4. De rechtbank is van oordeel dat grove schuld dan wel opzet in de hierboven bedoelde zin, niet aan eiser verweten kan worden. De rechtbank acht hiervoor de volgende omstandigheden wel van belang. De kinderopvangtoeslag betreffende de (hier aan de orde zijnde) jaren 2010 en 2011 werd rechtstreeks aan de kinderopvanginstelling betaald. Het is de rechtbank niet gebleken dat de kinderopvanginstelling eiser hiervan op de hoogte heeft gesteld in 2010 of 2011. Verweerder heeft weliswaar in de beroepsfase navraag gedaan bij de kinderopvanginstelling maar is niet nagegaan of de kinderopvanginstelling eerder dan 2012 eiser op de hoogte heeft gesteld. Verweerder merkt weliswaar terecht op dat het op de weg van eiser had gelegen om de voortzetting van uitkering van kinderopvangtoeslag met ingang van 1 januari 2011 te stoppen alsmede dat het niet anders kan zijn dat eiser in 2010 een voorschotbeschikking kinderopvangtoeslag moet hebben ontvangen, maar deze enkele omstandigheid is onvoldoende om eiser een grove onachtzaamheid toe te rekenen. De rechtbank neemt hierbij in aanmerking dat eiser, omdat hij de Nederlandse taal niet volledig beheerste, de hulp heeft ingeroepen van de gemeente Helmond en dat deze op het aanvraagformulier kinderopvangtoeslag 2010 juist heeft ingevuld dat de toeslag per 1 september 2010 zou ingaan. Verweerder heeft, zonder navraag te doen, zelf aangenomen dat de aanvraag betrekking had op een wijziging van de eerdere voorschotbeschikking. Ook achteraf heeft verweerder de gang van zaken bij de gemeente Helmond niet onderzocht zodat de rechtbank uitgaat van de lezing van eiser. De rechtbank concludeert dat pas op het moment dat de kinderopvanginstelling eiser bij brief van 14 augustus 2012 had medegedeeld niet meer verantwoordelijk te zijn voor de ‘verdere afwikkeling richting belastingdienst’, eiser redelijkerwijs had kunnen begrijpen dat hij geen recht had op het (volledige) reeds toegekende voorschotbedrag.

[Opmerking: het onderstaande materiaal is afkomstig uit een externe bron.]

Lemma seg_cnt_range n i :
  0 <= i < tables_for n -> 0 <= seg_cnt n i <= NU_PDMA_MAX_TXCNT.
Proof.
  unfold seg_cnt, tables_for, NU_PDMA_MAX_TXCNT. intros Hi. Z.div_mod_to_equations. lia.
Qed.

(** The offset the loop carries. *)
Lemma seg_off_step w i :
  width_ok w = true ->
  u32 (u32 (seg_off w i) + u32 (NU_PDMA_MAX_TXCNT * w) / 8) = u32 (seg_off w (i + 1)).
Proof.
  intros Hw. rewrite u32_add_l. f_equal. unfold seg_off.
  assert (u32 (NU_PDMA_MAX_TXCNT * w) / 8 = NU_PDMA_MAX_TXCNT * (w / 8)) as ->; [|lia].
  by destruct (width_cases w Hw) as [->|[->| ->]].
Qed.

Section chain.
Context `{HW : PdmaHw} `{HS : !PdmaHwSpec} `{RH : RtHeap} `{RS : !RtHeapSpec} `{CBS : Callbacks}.

(** The state after the tables [i, i + k) have been written. *)
Fixpoint put_segs (k : nat) (i : Z) (f : Z -> DSCT_T) (ts : list Z) (s : drv) : drv :=
  match k with
  | O => s
  | S k => match znth ts i with
           | Some t => put_segs k (i + 1) f ts (put_dsct t (f i) s)
           | None => s
           end
  end.

Lemma sgtbl_load_eq s p ts i t :
  sgtbl s !! p = Some ts -> znth ts i = Some t -> sgtbl_load p i s = Ret (t, s).
Proof. intros Hp Ht. unfold sgtbl_load. rewrite bind_gets, (bind_deref _ ts) by done. by rewrite Ht. Qed.

Lemma tables_ready_put s r ts a d :
  tables_ready s r ts -> tables_ready (put_dsct a d s) r ts.
Proof.
  intros [H1 H2 H3 H4 H5]. split; [done..|]. eapply Forall_impl; [exact H5|].
  intros t [Ht Hs]. split; [done|]. cbn. apply lookup_insert_is_Some'. by right.
Qed.

Lemma tables_ram s r ts i t :
  tables_ready s r ts -> znth ts i = Some t ->
  0x80000000 <= t < 2 ^ 32 /\ is_Some (hw_dsct (phw s) !! t).
Proof. intros Hr Ht. apply (Forall_znth _ _ _ _ (tr_ram s r ts Hr) Ht). Qed.

(** The loop writes the planned descriptors. *)
Lemma chain_setup_returns k i s c r ts w src dst n :
  wf s -> is_chan c -> allocated s c = true -> znth (nu_pdma_chn_arr s) c = Some r ->
  memctl_valid r -> width_ok w = true -> src mod (w / 8) = 0 -> dst mod (w / 8) = 0 ->
  tables_ready s r ts -> 0 <= n < 2 ^ 32 -> Z.of_nat (length ts) = tables_for n ->
  0 <= i -> i + Z.of_nat k = Z.of_nat (length ts) ->
  chain_setup k i c w src dst (n - i * NU_PDMA_MAX_TXCNT) (u32 (seg_off w i))
    (m_eMemCtl (m_spPeripCtl r)) s =
  Ret (RT_EOK, put_segs k i (seg_desc r w src dst n ts) ts s).
Proof.
  intros Hs Hc Ha Hr Hm Hw Hsrc Hdst Htr Hn Hlen Hi Hk. revert i s Hs Ha Hr Htr Hi Hk.
  induction k as [|k IH]; intros i s Hs Ha Hr Htr Hi Hk; [done|]. cbn [chain_setup put_segs].
  rewrite (bind_Ret _ _ _ _ _ (chn_eq s c r Hr)).
  destruct (znth_in_range ts i) as [t Ht]; [lia|]. rewrite Ht.
  rewrite (bind_Ret _ _ _ _ _ (sgtbl_load_eq s _ ts i t (tr_ptrs s r ts Htr) Ht)).
  rewrite (tr_wanted s r ts Htr).
  assert (Hnext : (if i + 1 =? Z.of_nat (length ts) then ret 0 else sgtbl_load (m_ppsSgtbl r) (i + 1)) s
                  = Ret (seg_next ts i, s)).
  { unfold seg_next. destruct (Z.eqb_spec (i + 1) (Z.of_nat (length ts))) as [E|E].
    - destruct (znth ts (i + 1)) eqn:En; [apply znth_Some in En; lia|done].
    - destruct (znth_in_range ts (i + 1)) as [t' Ht']; [lia|]. rewrite Ht'.
      by apply (sgtbl_load_eq s _ ts _ t' (tr_ptrs s r ts Htr)). }
  rewrite (bind_Ret _ _ _ _ _ Hnext).
  rewrite src_inc_tst, dst_inc_tst by done. rewrite !u32_add_r.
  change (if src_inc ?m then u32 (src + seg_off w i) else src) with (seg_addr (src_inc m) src w i).
  change (if dst_inc ?m then u32 (dst + seg_off w i) else dst) with (seg_addr (dst_inc m) dst w i).
  assert (Hcnt : (if NU_PDMA_MAX_TXCNT <? n - i * NU_PDMA_MAX_TXCNT then NU_PDMA_MAX_TXCNT
                  else n - i * NU_PDMA_MAX_TXCNT) = seg_cnt n i).
  { unfold seg_cnt. destruct (Z.ltb_spec NU_PDMA_MAX_TXCNT (n - i * NU_PDMA_MAX_TXCNT)); lia. }
  rewrite Hcnt. pose proof (seg_cnt_range n i ltac:(lia)) as Hrange.
  destruct (tables_ram s r ts i t Htr Ht) as [Hram Hdesc].
  assert (Hok : forall sa da, sa mod (w / 8) = 0 -> da mod (w / 8) = 0 ->
    setup_ok s c t w sa da (seg_cnt n i) = true).
  { intros sa da H1 H2. unfold setup_ok. rewrite Ha, Hw, H1, H2, u32_small by
      (unfold is_u32, NU_PDMA_MAX_TXCNT in *; lia).
    destruct (Z.eqb_spec t 0); [lia|]. cbn. lia. }
  rewrite (bind_Ret _ _ _ _ _ (setup_accepted s c t w _ _ (seg_cnt n i) (seg_next ts i) _ r Hs Hc
    (Hok _ _ (seg_addr_aligned _ _ _ _ Hw Hsrc) (seg_addr_aligned _ _ _ _ Hw Hdst)) Hr Hdesc)).
  rewrite Z.eqb_refl. cbn [negb]. destruct k as [|k]; [done|].
  rewrite <-IH; [|by apply wf_put_dsct|done|done|by apply tables_ready_put|lia|lia].
  assert (Hfull : seg_cnt n i = NU_PDMA_MAX_TXCNT).
  { unfold seg_cnt, tables_for, NU_PDMA_MAX_TXCNT in *. Z.div_mod_to_equations. lia. }
  rewrite Hfull, seg_off_step by done.
  f_equal; [|by unfold seg_desc; rewrite Hfull].
  rewrite u32_small; [unfold NU_PDMA_MAX_TXCNT; lia|].
  unfold is_u32. unfold tables_for, NU_PDMA_MAX_TXCNT in *. Z.div_mod_to_equations. lia.
Qed.

(** ** The chain in memory *)

Lemma put_segs_frame k i f ts s a :
  0 <= i -> a ∉ drop (Z.to_nat i) ts ->
  hw_dsct (phw (put_segs k i f ts s)) !! a = hw_dsct (phw s) !! a.
Proof.
  revert i s. induction k as [|k IH]; intros i s Hi Ha; [done|]. cbn [put_segs].
  destruct (znth ts i) as [t|] eqn:Ht; [|done].
  assert (Hd : drop (Z.to_nat i) ts = t :: drop (Z.to_nat (i + 1)) ts).
  { replace (Z.to_nat (i + 1)) with (S (Z.to_nat i)) by lia. apply drop_S.
    unfold znth in Ht. by destruct (Z.ltb_spec i 0); [lia|]. }
  rewrite Hd, not_elem_of_cons in Ha. destruct Ha as [Hne Ha]. rewrite IH by (lia || done).
  cbn. by apply lookup_insert_ne.
Qed.

Lemma put_segs_linked k i f ts s :
  NoDup ts -> Forall (fun t => t <> 0) ts ->
  (forall j, 0 <= j < Z.of_nat (length ts) -> NEXT (f j) = seg_next ts j) ->
  0 <= i -> i + Z.of_nat k = Z.of_nat (length ts) ->
  linked 0 (hw_dsct (phw (put_segs k i f ts s))) (seg_next ts (i - 1)) (drop (Z.to_nat i) ts)
    (map f (seqZ i (Z.of_nat k))).
Proof.
  intros Hnd Hnz Hnext. revert i s. induction k as [|k IH]; intros i s Hi Hk.
  - assert (Hd : drop (Z.to_nat i) ts = []) by (apply drop_ge; lia). rewrite Hd. cbn.
    unfold seg_next. replace (i - 1 + 1) with i by lia.
    destruct (znth ts i) eqn:E; [apply znth_Some in E; lia|done].
  - destruct (znth_in_range ts i) as [t Ht]; [lia|]. cbn [put_segs]. rewrite Ht.
    assert (Hl : ts !! Z.to_nat i = Some t)
      by (unfold znth in Ht; by destruct (Z.ltb_spec i 0); [lia|]).
    rewrite (drop_S _ t) by done. replace (S (Z.to_nat i)) with (Z.to_nat (i + 1)) by lia.
    rewrite seqZ_cons by lia. replace (Z.pred (Z.of_nat (S k))) with (Z.of_nat k) by lia.
    replace (Z.succ i) with (i + 1) by lia. cbn [map linked].
    assert (Hnot : t ∉ drop (Z.to_nat (i + 1)) ts).
    { intros Hin. apply list_elem_of_lookup in Hin as [j Hj]. rewrite lookup_drop in Hj.
      pose proof (NoDup_lookup ts _ _ t Hnd Hl Hj). lia. }
    split_and!.
    + unfold seg_next. replace (i - 1 + 1) with i by lia. by rewrite Ht.
    + rewrite Forall_forall in Hnz. by apply Hnz, (list_elem_of_lookup_2 _ _ _ Hl).
    + rewrite put_segs_frame by (lia || done). cbn. apply lookup_insert_eq.
    + rewrite Hnext by lia. specialize (IH (i + 1) (put_dsct t (f i) s)).
      replace (i + 1 - 1) with i in IH by lia. apply IH; lia.
Qed.

Lemma put_segs_facts k i f ts s c :
  wf s ->
  wf (put_segs k i f ts s) /\ allocated (put_segs k i f ts s) c = allocated s c /\
  exists D, put_segs k i f ts s = set_phw (mkHw (hw_regs (phw s)) D) s.
Proof.
  revert i s. induction k as [|k IH]; intros i s Hs; cbn [put_segs].
  { split_and!; [done..|]. exists (hw_dsct (phw s)). by destruct s as [? ? ? ? ? ? ? []]. }
  destruct (znth ts i) as [t|].
  - destruct (IH (i + 1) (put_dsct t (f i) s)) as (H1 & H2 & D & H3); [by apply wf_put_dsct|].
    split_and!; [done..|]. exists D. by rewrite H3.
  - split_and!; [done..|]. exists (hw_dsct (phw s)). by destruct s as [? ? ? ? ? ? ? []].
Qed.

5. De omstandigheden dat eiser is ingeburgerd en hij geen betalingscapaciteit heeft om de teveel uitgekeerde bedragen terug aan verweerder te betalen, acht de rechtbank niet van belang. Ook de omstandigheid dat eiser in 2012 het bedrag aan teveel uitgekeerde kinderopvangtoeslag heeft ontvangen van de kinderopvanginstelling en voor andere doelen heeft gebruikt, acht de rechtbank niet van belang. Daargelaten dat de kinderopvanginstelling eiser er niet op heeft gewezen dat dit bedrag moest worden terugbetaald aan verweerder, is de rechtbank van oordeel dat slechts het handelen en/of nalaten in de betreffende toeslagjaren 2010 en 2011 relevant zijn bij de beantwoording van de vraag of sprake is van grove schuld of grove onachtzaamheid. Omstandigheden die hebben plaatsgevonden vóór of na de betreffende toeslagjaren acht de rechtbank niet van belang.
6. De rechtbank is, gelet op al het voorgaande van oordeel dat verweerder niet aannemelijk heeft gemaakt dat het ontstaan van de terugvordering in de deze zaak is te wijten aan opzet of grove schuld van eiser.
7. Voor een proceskostenveroordeling bestaat geen aanleiding.
Waarvan is opgemaakt proces-verbaal.
Griffier Rechter
Afschriften verzonden:

Rechtsmiddel

Tegen deze uitspraak kan binnen zes weken na de dag van verzending van het proces-verbaal daarvan hoger beroep worden ingesteld bij de Afdeling bestuursrechtspraak van de Raad van State.